Gettysburg by Jim Weeks

Gettysburg by Jim Weeks

Author:Jim Weeks [Weeks, Jim]
Language: eng
Format: epub
ISBN: 9781400832545
Publisher: PrincetonUP
Published: 2021-07-15T00:00:00+00:00


The Image of a Cold War Shrine

Gettysburg’s salience during the Cold War era owed something to a media event beyond manipulation of memory. During the 1950s, Gettysburg shone in the media spotlight as the home of the nation’s chief executive. Dwight D. Eisenhower, hero of World War II and president from 1953 to 1961, bought a Gettysburg farm in 1954 with hopes of retiring there. The first home “Ike” and his wife Mamie ever owned, the 496-acre farm, consummated the couple’s pleasant memories of Gettysburg framed decades earlier when Ike served as commander of a tank school at Gettysburg. Ike’s retirement plans accelerated, however, when he opted to recuperate in Gettysburg from a 1955 heart attack. As a result, Gettysburg continuously appeared in the news.58

After Ike set up a presidential office in the Gettysburg post office, U.S. News and World Report called Gettysburg “the unofficial capital of the nation.” Cabinet members came to visit, news conferences were held in the Hotel Gettysburg, and crowds gathered when Ike arrived in town. Cameras snapped and whirred when Ike brought famous people to Gettysburg such as Bernard Montgomery, Winston Churchill, Nikita Khruschev, or Charles de Gaulle. It may have been an exaggeration that the battlefield “now ranks second to Mr. Eisenhower as a tourist attraction,” as U.S. News concluded, but the Eisenhowers encouraged construction of several motels, restaurants, and the sale of “Ike and Mamie” souvenirs. Ike, however, represented more than a television celebrity like Cliff Arquette. After all, the Cincinnatus of Western civilization opted to settle at the pastoral site of the Civil War’s greatest battle. As chief executive of a nation characterized by both unparalleled affluence and tension, his avuncular visage provided comfort from Cold War hostility and domestic change.

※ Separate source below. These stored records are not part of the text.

(** ** Migrations *)

(** Migrating creates and waits, table by table, and moves no item; it can be run at
    any time. *)
Lemma migrate_moves_nothing : does Migrate (λ acts _, did acts = []).
Proof.
  unfold Migrate. generalize tables. intros inputs. induction inputs as [|t rest IH]; cbn [migrateTables]; [by finish|].
  apply dy_bind. refine (dy_aside _ _ _ _); [apply dy_create_law|]. intros c. assert (does (w ← onService (dy_wait (ti_TableName t));
    match w with
    | Some err => mret (Some (EWrap ("dynamodb migrate: wait " +:+ ti_TableName t +:+ ": ") err ""))
    | None => migrateTables rest
    end) (λ acts _, did acts = [])) as Hw.
  { apply dy_bind. refine (dy_aside _ _ _ _); [apply dy_wait_law|]. intros [err|]; [by finish|exact IH]. }
  destruct c; [exact Hw|exact Hw|by finish].
Qed.

(** ** All of them *)

Section all.
Context (fuel : nat) (Hf : (dy_left (S := S) None < fuel)%nat).

Lemma dy_operation_does o : does (execOp fuel o) (promised o).
Proof.
  destruct o; [apply dy_insert_promise|apply dy_get_promise|by apply dy_list_promise|by apply dy_stats_promise|apply dy_fetch_promise
    |by apply dy_rescue_promise|apply dy_heartbeat_promise|apply dy_markStarted_promise|apply dy_setState_promise
    |apply dy_cancel_promise|apply dy_delete_promise|apply dy_reschedule_promise|apply dy_queueGet_promise
    |apply dy_setPaused_promise|by apply dy_queueList_promise|apply dy_elect_promise|apply dy_resign_promise
    |apply dy_cursorGet_promise|apply dy_cursorAdvance_promise].
Qed.

Lemma dy_operation_keeps o (e : DyEnv (S := S)) :
  historyOk (dy_db (yv_svc e)) →
  ∃ tr, runMoves step (trMoves tr) (dy_db (yv_svc e)) = Some (dy_db (yv_svc (execOp fuel o e).1)) ∧
    promised o (trOwn tr) (execOp fuel o e).2.
Proof. intros He. destruct (dy_operation_does o e He) as (acts & (tr & Hr & <-) & Hp). eauto. Qed.

(** C28: the DynamoDB backend refines the moves, and comes to an end.  Take any
    sequence of operations of one program, and fuel for the pages that the service
    can answer.  Whatever other programs do to the tables between two of its calls,
    and whether or not the service fails: every operation answers, but for a fetch
    whose limit times six is negative in 64 bits; what the program does is a sequence of
    atomic moves, and the answer of every operation is what [promised] says of its
    own.  A fetch claims, one conditional update each, exactly the jobs it returns,
    in the order of the candidates; an outcome is written by an update on the very
    version that shows its claim, and a stale claim has written nothing; a rescue
    counts exactly the jobs that it has released, and a listing has seen every page. *)
Theorem dynamo_operations_refine os (e : DyEnv (S := S)) :
  historyOk (dy_db (yv_svc e)) →
  ∃ trs, runMoves step (trMoves (mjoin trs)) (dy_db (yv_svc e)) = Some (dy_db (yv_svc (execAll fuel os e).1)) ∧
    Forall2 (λ tr (oa : {o : driverOp & option (ans o)}), promised (projT1 oa) (trOwn tr) (projT2 oa)) trs (execAll fuel os e).2 ∧
    (λ oa : {o : driverOp & option (ans o)}, projT1 oa) <$> (execAll fuel os e).2 = os.
Proof.
  revert e. induction os as [|o os IH]; intros e He; simpl; [exists []; split_and!; by try constructor|].
  destruct (dy_operation_keeps o e He) as (tr & Hr & Hp). destruct (execOp fuel o e) as [e1 a]. simpl in *.
  destruct (IH e1) as (trs & Hrs & Hfa & Ho); [by eapply runMoves_inv; [apply (dy_step_history (K := K))|..]|].
  destruct (execAll fuel os e1) as [e2 as_]. simpl in *. exists (tr :: trs). split_and!.
  - simpl. rewrite trMoves_app. by eapply runMoves_trans.
  - by constructor.
  - f_equal; exact Ho.
Qed.
End all.
End refine.
(* ===== verification/Sql.v ===== *)
(** * The SQL backends: rows, statements and the database

    What driver/pgxv5 and driver/stdlib have in common: the tables, the statements
    the code sends, as data, and a class of what the client libraries offer, with or
    without a transaction.  The database is not part of the repository;
    SqlLaws.v gives the statements their meaning, and says what the documentation
    of the databases says of their execution.

    [None] is NULL.  A comparison with NULL is not true.  The columns of a row are
    what scanning them answers.  A clock is taken to show a year of four digits, which
    is what can be encoded in the entry of a failed attempt.  The identifiers of the statements stand for the text
    of the queries in the code. *)

From S2P Require Import Prelude GoBase Json Codec Driver Memory.
From Stdlib Require Import ZArith Lia.

(** ** Rows *)

Record jobRecord := mkJobRecord {
  c_id : Z;
  c_queue : string;
  c_kind : string;
  c_args : string;
  c_state : string;
  c_priority : Z;
  c_run_at : Instant;
  c_created_at : Instant;
  c_attempted_at : option Instant;
  c_started_at : option Instant;
  c_lease_expires_at : option Instant;
  c_finalized_at : option Instant;
  c_attempt_num : Z;
  c_max_retry : Z;
  c_timeout_ms : Z;
  c_unique_key : option string;
  c_worker_id : option string;
  c_tags : list string;
  c_errors : list AttemptError;
  c_pipeline_id : string
}.

Definition eta_record (r : jobRecord) : jobRecord :=
  mkJobRecord (c_id r) (c_queue r) (c_kind r) (c_args r) (c_state r) (c_priority r) (c_run_at r) (c_created_at r)
    (c_attempted_at r) (c_started_at r) (c_lease_expires_at r) (c_finalized_at r) (c_attempt_num r) (c_max_retry r)
    (c_timeout_ms r) (c_unique_key r) (c_worker_id r) (c_tags r) (c_errors r) (c_pipeline_id r).
Definition put_id : Z → jobRecord → jobRecord := ltac:(setter eta_record c_id).
Definition put_state : string → jobRecord → jobRecord := ltac:(setter eta_record c_state).
Definition put_run_at : Instant → jobRecord → jobRecord := ltac:(setter eta_record c_run_at).
Definition put_attempted_at : option Instant → jobRecord → jobRecord := ltac:(setter eta_record c_attempted_at).
Definition put_started_at : option Instant → jobRecord → jobRecord := ltac:(setter eta_record c_started_at).
Definition put_lease_expires_at : option Instant → jobRecord → jobRecord := ltac:(setter eta_record c_lease_expires_at).
Definition put_finalized_at : option Instant → jobRecord → jobRecord := ltac:(setter eta_record c_finalized_at).
Definition put_attempt_num : Z → jobRecord → jobRecord := ltac:(setter eta_record c_attempt_num).
Definition put_unique_key : option string → jobRecord → jobRecord := ltac:(setter eta_record c_unique_key).
Definition put_worker_id : option string → jobRecord → jobRecord := ltac:(setter eta_record c_worker_id).
Definition put_errors : list AttemptError → jobRecord → jobRecord := ltac:(setter eta_record c_errors).

Record queueRecord := mkQueueRecord { k_name : string; k_paused : bool; k_created_at : Instant; k_updated_at : Instant }.
Record leaderRecord := mkLeaderRecord { l_worker_id : string; l_expires_at : Instant }.

#[export] Instance jobRecord_eq_dec : EqDecision jobRecord.
Proof. solve_decision. Defined.
#[export] Instance queueRecord_eq_dec : EqDecision queueRecord.
Proof. solve_decision. Defined.
#[export] Instance leaderRecord_eq_dec : EqDecision leaderRecord.
Proof. solve_decision. Defined.

(** ** Conditions and assignments *)

(** The conjuncts of a WHERE clause.  [IsIDText] and [CreatedBeforeText] compare the
    identifier with a text;
    [WorkerIfGiven] is [$6 = '' OR worker_id = $6], [AttemptIfGiven] is
    [$7 = 0 OR attempt_num = $7]. *)
Inductive where_ :=
| IsID (id : Z)
| IsIDText (id : string)
| IDIn (ids : list Z)
| IsQueue (queue : string)
| IsKind (kind : string)
| StateIs (s : string)
| StateIn (l : list string)
| RunAtLe (t : Instant)
| WorkerIs (w : string)
| AttemptIs (n : Z)
| WorkerIfGiven (w : string)
| AttemptIfGiven (n : Z)
| LeaseOver (at_ before : Instant)
| KeyIs (key : string)
| CreatedBefore (at_ : Instant) (id : Z)
| CreatedBeforeText (at_ : Instant) (id : string).

(** The assignments of a SET clause.  [FreeKey b] is
    [CASE WHEN b AND unique_key NOT LIKE 'uf2_%' THEN NULL ELSE unique_key END]. *)
Inductive set_ :=
| ToState (s : string)
| ToAttemptedAt (t : option Instant)
| ToStartedAt (t : option Instant)
| ToLease (t : option Instant)
| ToFinalizedAt (t : Instant)
| ToRunAt (t : Instant)
| ToWorker (w : option string)
| AddAttempt (n : Z)
| CoalesceFinalized (t : option Instant)
| CoalesceRunAt (t : option Instant)
| FreeKey (terminal : bool)
| AppendErrors (l : list AttemptError).

#[export] Instance where_eq_dec : EqDecision where_.
Proof. solve_decision. Defined.
#[export] Instance set_eq_dec : EqDecision set_.
Proof. solve_decision. Defined.

(** [key LIKE 'uf2_%']: the underscore stands for any character. *)
Definition likeUf2 (key : string) : bool := HasPrefix key "uf2" && (3 <? Z.of_nat (String.length key)).

(** ** Statements *)

(** An update answers the rows that it counts as affected; the code looks at their
    number only. *)
Inductive stmt :=
| InsertJob (r : jobRecord)                              (* or nothing, RETURNING; the id is the database's *)
| InsertRow (r : jobRecord)                              (* LastInsertId *)
| SelectJob (w : where_)
| SelectJobs (ws : list where_) (limit : Z)              (* created_at DESC, id DESC *)
| SelectIDs (ids : list Z)
| CountStates (queue : string)
| SelectDue (locked : bool) (queue : string) (now : Instant) (limit : Z)
| ClaimJobs (queue : string) (now : Instant) (limit : Z) (sets : list set_)
| UpdateJobs (ws : list where_) (sets : list set_)
| DeleteJobs (w : where_)
| SelectQueue (name : string)
| UpsertQueue (name : string) (paused : bool) (now : Instant)
| SelectQueues (after : option string) (limit : Z)
| UpsertLeader (name workerID : string) (expiresAt now : Instant)
| UpdateLeader (name workerID : string) (expiresAt now : Instant)
| InsertLeader (name workerID : string) (expiresAt : Instant)
| SelectLeader (name : string)
| DeleteLeader (name workerID : string)
| InsertCursor (id : string) (at_ : Instant)             (* or nothing *)
| SelectCursor (id : string)
| UpdateCursor (id : string) (next expected : Instant).

(** The rows of a query, or what an Exec counts. *)
Definition reply (q : stmt) : Type :=
  match q with
  | InsertJob _ | SelectJob _ => option jobRecord
  | InsertRow _ => Z
  | SelectJobs _ _ | SelectIDs _ | ClaimJobs _ _ _ _ => list jobRecord
  | CountStates _ => list (string * Z)
  | SelectDue _ _ _ _ | UpdateJobs _ _ | DeleteJobs _ => list Z
  | SelectQueue _ => option queueRecord
  | UpsertQueue _ _ _ | InsertLeader _ _ _ => unit
  | SelectQueues _ _ => list queueRecord
  | UpsertLeader _ _ _ _ | UpdateLeader _ _ _ _ | DeleteLeader _ _ | InsertCursor _ _ | UpdateCursor _ _ _ => bool
  | SelectLeader _ => option leaderRecord
  | SelectCursor _ => option Instant
  end.

Class Sql (S : Type) := {
  sq_call (tx : option nat) (q : stmt) : S → S * result (reply q);
  sq_Begin (tx : option nat) : S → S * result nat;          (* in a transaction: a savepoint *)
  sq_Commit (tx : nat) : S → S * option error;
  sq_Rollback (tx : nat) : S → S * option error;
  sq_ErrNoRows : error
}.

Section driver.
Context {S : Type} `{Sql S}.

Record SqEnv := mkSqEnv { sv_svc : S; sv_clk : Clock }.

Definition io (A : Type) : Type := SqEnv → SqEnv * A.

#[global] Instance sqio_ret : MRet io := λ A a e, (e, a).
#[global] Instance sqio_bind : MBind io := λ A B f m e, let '(e', a) := m e in f a e'.

Definition onService {A} (f : S → S * A) : io A := λ e, let '(s, a) := f (sv_svc e) in (mkSqEnv s (sv_clk e), a).
Definition clkNow : io Instant := λ e, let '(now, clk) := Now (sv_clk e) in (mkSqEnv (sv_svc e) clk, now).
Definition call (tx : option nat) (q : stmt) : io (result (reply q)) := onService (sq_call tx q).
End driver.

(** ** What both drivers do with a row *)

(** [strconv.ParseInt(s, 10, 64)]. *)
Definition parseDigits (s : string) : option Z := match s with EmptyString => None | _ => parse_digits s 0 end.
Definition parseSigned (s : string) : option Z :=
  match s with
  | String c r => if (code c =? 43)%N then parseDigits r else if (code c =? 45)%N then Z.opp <$> parseDigits r else parseDigits s
  | EmptyString => None
  end.
Definition ParseInt (s : string) : result Z :=
  match parseSigned s with
  | None => Err (ENew ("strconv.ParseInt: parsing " +:+ quoted s +:+ ": invalid syntax"))
  | Some z => if decide (is_int64 z) then Ok z else Err (ENew ("strconv.ParseInt: parsing " +:+ quoted s +:+ ": value out of range"))
  end.

Definition scanJobRow (r : jobRecord) : JobRow :=
  mkJobRow (FormatInt (c_id r)) (c_queue r) (c_kind r) (c_args r) (c_state r) (c_priority r) (c_run_at r) (c_created_at r)
    (c_attempted_at r) (c_started_at r) (c_lease_expires_at r) (c_finalized_at r) (c_attempt_num r) (c_max_retry r)
    (durMul (c_timeout_ms r) Millisecond) (c_tags r) (c_errors r) (default "" (c_unique_key r)) (default "" (c_worker_id r)) (c_pipeline_id r).

Definition scanQueueRow (r : queueRecord) : QueueRow := mkQueueRow (k_name r) (k_paused r) (k_created_at r) (k_updated_at r).

Definition errOf {A} (r : result A) : option error := match r with Ok _ => None | Err err => Some err end.
Definition boolOrErr (r : result bool) : bool * option error := match r with Ok b => (b, None) | Err err => (false, Some err) end.

(** [RowsAffected]. *)
Definition RowsAffected (ids : list Z) : Z := Z.of_nat (length ids).

(** ** What both drivers make of their parameters *)

(** A row to insert. *)
Definition newRecord (p : JobInsertParams) (now : Instant) : jobRecord :=
  let runAt := if IsZero (ip_RunAt p) then now else ip_RunAt p in
  let state := if After runAt now then JobStateScheduled else JobStateAvailable in
  mkJobRecord 0 (ip_Queue p) (ip_Kind p) (ip_Args p) state (ip_Priority p) runAt now None None None None 0 (ip_MaxRetry p)
    (durDiv (ip_Timeout p) Millisecond) (if bool_decide (ip_UniqueKey p ≠ "") then Some (ip_UniqueKey p) else None) None
    (ip_Tags p) [] (ip_PipelineID p).

(** The clauses that [jobList] adds, in their order. *)
Definition listWhere (params : JobListParams) : list where_ :=
  (if bool_decide (jl_Queue params ≠ "") then [IsQueue (jl_Queue params)] else []) ++
  (if bool_decide (jl_State params ≠ "") then [StateIs (jl_State params)] else []) ++
  (if bool_decide (jl_Kind params ≠ "") then [IsKind (jl_Kind params)] else []).

Definition statsOf (queue : string) (counts : list (string * Z)) : QueueStats :=
  foldl (λ stats c, mkQueueStats (qs_Queue stats) (<[c.1 := c.2]> (qs_States stats)) (wrap64 (qs_Total stats + c.2)))
    (mkQueueStats queue ∅ 0) counts.

Definition leaseOf (params : FetchParams) (now : Instant) : option Instant :=
  if 0 <? fp_LeaseDuration params then Some (Add now (fp_LeaseDuration params)) else None.

(** The entry of a failed attempt, after JSON: its texts are valid UTF-8. *)
Definition encodedError (at_ : Instant) (attempt : Z) (msg trace : string) : AttemptError :=
  mkAttemptError at_ attempt (validUTF8 msg) (validUTF8 trace).

Definition claimSets (params : FetchParams) (now : Instant) : list set_ :=
  [ToState JobStateRunning; ToAttemptedAt (Some now); ToStartedAt None; ToLease (leaseOf params now); AddAttempt 1;
   ToWorker (Some (fp_WorkerID params))].

Definition fetchLimit (limit : Z) : Z := if limit <=? 0 then 1 else limit.

Definition rescueWhere (params : JobRescueParams) : list where_ :=
  [IsQueue (rp_Queue params); StateIs JobStateRunning; LeaseOver (rp_At params) (rp_Before params)].
Definition rescueSets : list set_ :=
  [ToState JobStateAvailable; ToAttemptedAt None; ToStartedAt None; ToLease None; ToWorker None].

Definition renewalUntil (params : JobHeartbeatParams) : Instant :=
  if IsZero (hp_LeaseExpiresAt params) then hp_At params else hp_LeaseExpiresAt params.

Definition claimedBy (id w : string) (attempt : Z) : list where_ :=
  [IsIDText id; StateIs JobStateRunning; WorkerIs w; AttemptIs attempt].

(** The job that a statement is about, by its number or by its text, and the claim
    that it must be in. *)
Definition fence (job : where_) (params : JobSetStateParams) : list where_ :=
  [job; StateIs JobStateRunning; WorkerIfGiven (sp_ExpectedWorkerID params); AttemptIfGiven (sp_ExpectedAttempt params)].

Definition yieldSets : list set_ :=
  [ToState JobStateAvailable; AddAttempt (-1); ToAttemptedAt None; ToStartedAt None; ToLease None; ToWorker None].

Definition isTerminalState (s : string) : bool := bool_decide (s ∈ [JobStateCompleted; JobStateDiscarded; JobStateCancelled]).

Definition mainSets (params : JobSetStateParams) (finalizedAt : option Instant) : list set_ :=
  let retry := bool_decide (sp_State params = JobStateRetryable) in
  [ToState (if retry then JobStateAvailable else sp_State params); ToWorker None; ToLease None; CoalesceFinalized finalizedAt;
   CoalesceRunAt (if retry && negb (IsZero (sp_RetryAt params)) then Some (sp_RetryAt params) else None);
   FreeKey (isTerminalState (sp_State params))].
Definition settleSets (params : JobSetStateParams) (errs : list AttemptError) (finalizedAt : option Instant) : list set_ :=
  mainSets params finalizedAt ++ [AppendErrors errs].

Definition staleClaimIfNoRows (id : string) (r : result (list Z)) : option error :=
  match r with
  | Err err => Some err
  | Ok ids => if RowsAffected ids =? 0 then Some (jobError ErrStaleClaim id) else None
  end.

Definition cancelWhere (job : where_) : list where_ := [job; StateIn [JobStateAvailable; JobStateScheduled]].
Definition cancelSets (now : Instant) : list set_ := [ToState JobStateCancelled; ToFinalizedAt now; FreeKey true].
Definition notCancellable (id : string) : error :=
  EWrap "" (ESentinel ErrConflict) (": job " +:+ quoted id +:+ " cannot be cancelled in its current state").

Definition notFoundIfNoRows (id : string) (r : result (list Z)) : option error :=
  match r with
  | Err err => Some err
  | Ok ids => if RowsAffected ids =? 0 then Some (jobError ErrNotFound id) else None
  end.

Definition rescheduleSets (params : RescheduleParams) : list set_ := [ToState JobStateScheduled; ToRunAt (rs_RunAt params)].

Definition emptyCursorResult : ScheduleCursorResult := mkScheduleCursorResult zeroTime false.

Reported to be small-town “everyday folks” by the people of Gettysburg, the Eisenhowers on their little farm offered a model for lackadaisical withdrawal from the world’s problems. Ike easily folded into Gettysburg’s image not only as a quintessential American tourist site but a place of retreat. In effect, the couple functioned as the Good Housekeeping seal of approval for Gettysburg.59

Neither Ike nor Gettysburg were fossilized relics fissured from the present, as each strengthened the other to forge contemporary meaning for the shrine. Ike, now commander in chief, had been helmsman of victory in Europe and could handily manage national challenges; Gettysburg, site of national tragedy and renewal, also provided confidence for confronting the future. The match dovetailed easily into the era’s anachronistic dissonance: colonial furniture and space age design, religious faith and faith in technology, Disney’s Tomorrow Land and Frontier Land, Davy Crockett and Elvis, Grandma Moses and Jackson Pollack, Westerns and outer space.60

Ike invigorated the shrine about the same time mass culture began to split the past from the present. Tourism had changed, and so had Gettysburg’s sacred significance for a nation confronted with freedom at home and abroad. The Cold War revived Gettysburg’s symbolic place in American exceptionalism, expressed as the rebirth of a nation divinely ordained for global leadership.